Another limitation specific to this review is the inconsistent reporting of standard deviations in the included studies. This inconsistency hampers the ability to synthesize the data and draw more meaningful interpretations [73]. The involved institutions adapt their data analysis protocols and marking criteria to ensure consistent reporting of standard deviations, as this would substantially enhance the value of future study synthesis and discussions regarding study results in comparison to minimal clinically important differences (MCID). An additional limitation was our limited ability to further stratify the outcome measures based on overall significance, clinical relevance, or other pertinent factors. This constraint reduced the granularity of the analysis and may have hindered deeper insights into the varying importance of specific outcomes.
One final limitation is that research conducted by students may be more susceptible to errors, which can diminish the quality of the data and study outcomes [74]. However, it is important to note that all the dissertations included in this review employed validated assessment tools and followed standardized protocols, providing a degree of methodological rigor. Similar to the standard deviation limitation, we encourage the institutions involved to address the potential for selection bias inherent in these environments to be addressed within the student’s study protocol, actively monitored throughout data collection, and carefully considered its implication when interpreting and synthesizing results.

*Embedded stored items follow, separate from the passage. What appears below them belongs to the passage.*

(** The cluster never panics.  In every reachable state, every local input
    of a peer, every goroutine that is waiting to run, every request that is
    under way and every reply runs to its end: no index or slice bound out of
    range, no negative length. *)
Theorem cluster_no_panic s :
  reachable snapshot_contract n times draws s →
  (∀ i rf inp, nodes s !! i = Some rf → local_input inp = true → snapshot_contract inp rf = true →
     is_Some (handle inp rf)) ∧
  (∀ i rf x l1 l2, nodes s !! i = Some rf → started rf = l1 ++ x :: l2 →
     is_Some (run_goroutine x (set_started (l1 ++ l2) rf))) ∧
  (∀ c rf now, c ∈ calls s → nodes s !! c_to c = Some rf → is_Some (serve (c_req c) now rf)) ∧
  (∀ c rf rep, c ∈ calls s → c_rep c = Some rep → nodes s !! c_from c = Some rf →
     is_Some (absorb (c_to c) (c_req c) rep rf)).
Proof using All.
  intros Hr.
  assert (∀ i rf, nodes s !! i = Some rf → ∃ g, cluster_rel n g s) as Hrel.
  { intros i rf Hi. pose proof (reachable_peers n times draws s i rf Hr Hi) as Hn.
    destruct (reachable_rel n times draws s ltac:(lia) Hr) as (g & H & _). by exists g. }
  split_and!.
  - intros i rf inp Hi Hloc Hok. destruct (Hrel i rf Hi) as [g H].
    pose proof (cr_node _ _ _ H i rf Hi) as N.
    destruct (raft_no_panic_step inp rf) as (rf' & Hh & _); [apply N|apply N| |by eexists].
    destruct inp; try done. simpl in *. by apply bool_decide_eq_true in Hok.
  - intros i rf x l1 l2 Hi Hs. destruct (Hrel i rf Hi) as [g H].
    apply (goroutine_runs g i); [apply (cr_inv _ _ _ H)|by apply (cr_node _ _ _ H)|done].
  - intros c rf now Hc Hi. destruct (Hrel _ rf Hi) as [g H].
    destruct (cr_call _ _ _ H c Hc) as (_ & Hreq & _).
    eapply serve_runs; [apply (cr_inv _ _ _ H)|by apply (cr_node _ _ _ H)|done].
  - intros c rf rep Hc Hrep Hi. destruct (Hrel _ rf Hi) as [g H].
    destruct (cr_call _ _ _ H c Hc) as (Hto & Hreq & Hr').
    eapply absorb_runs; [apply (cr_inv _ _ _ H)|by apply (cr_node _ _ _ H)|done|done|by apply Hr'].
Qed.

End Theorems.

To the best of the authors’ knowledge, this is the first scoping review of grey literature on chiropractic institutional Master’s dissertations. This review highlights the value of such work while also acknowledging the current limitations in project data collection for this purpose. While evidence suggests that including grey literature can minimize the overestimation of treatment effects, quantifying the true value of this type of study remains challenging [75]. Nevertheless, given the limited resources available to inform policymakers in SA, this review provides a foundational evidence base to explore the chiropractic profession’s management of headache patients within the SA region.
Conclusion
This grey literature scoping review identified 25 chiropractic Master’s dissertations that evaluated the use of chiropractic spinal manipulative therapy (SMT) for 921 headache patients in South Africa (SA). The subjective and objective outcomes were consistent with those reported in published clinical trials and guidelines, indicating that SMT combined with other non-pharmacological treatments yield the improvements when compared to other treatment options without SMT. The grey literature reviewed in this study can be a valuable tool for addressing existing healthcare disparities in South Africa by providing insights into populations lacking access to chiropractic care in the public health system. This research can inform policy decisions to consider the integration of chiropractic services into public health care to align with the National Development Plan (NDP) 2030 and Sustainable Development Goals (SDGs) to enhance musculoskeletal healthcare access, ultimately advancing universal health coverage and better patient outcomes. Despite the inherent limitations of grey literature, these findings are valuable for healthcare decision-making, particularly in resource-limited settings. This is especially relevant in regions like sub-Saharan Africa, where data are scarce but effective treatments are urgently needed.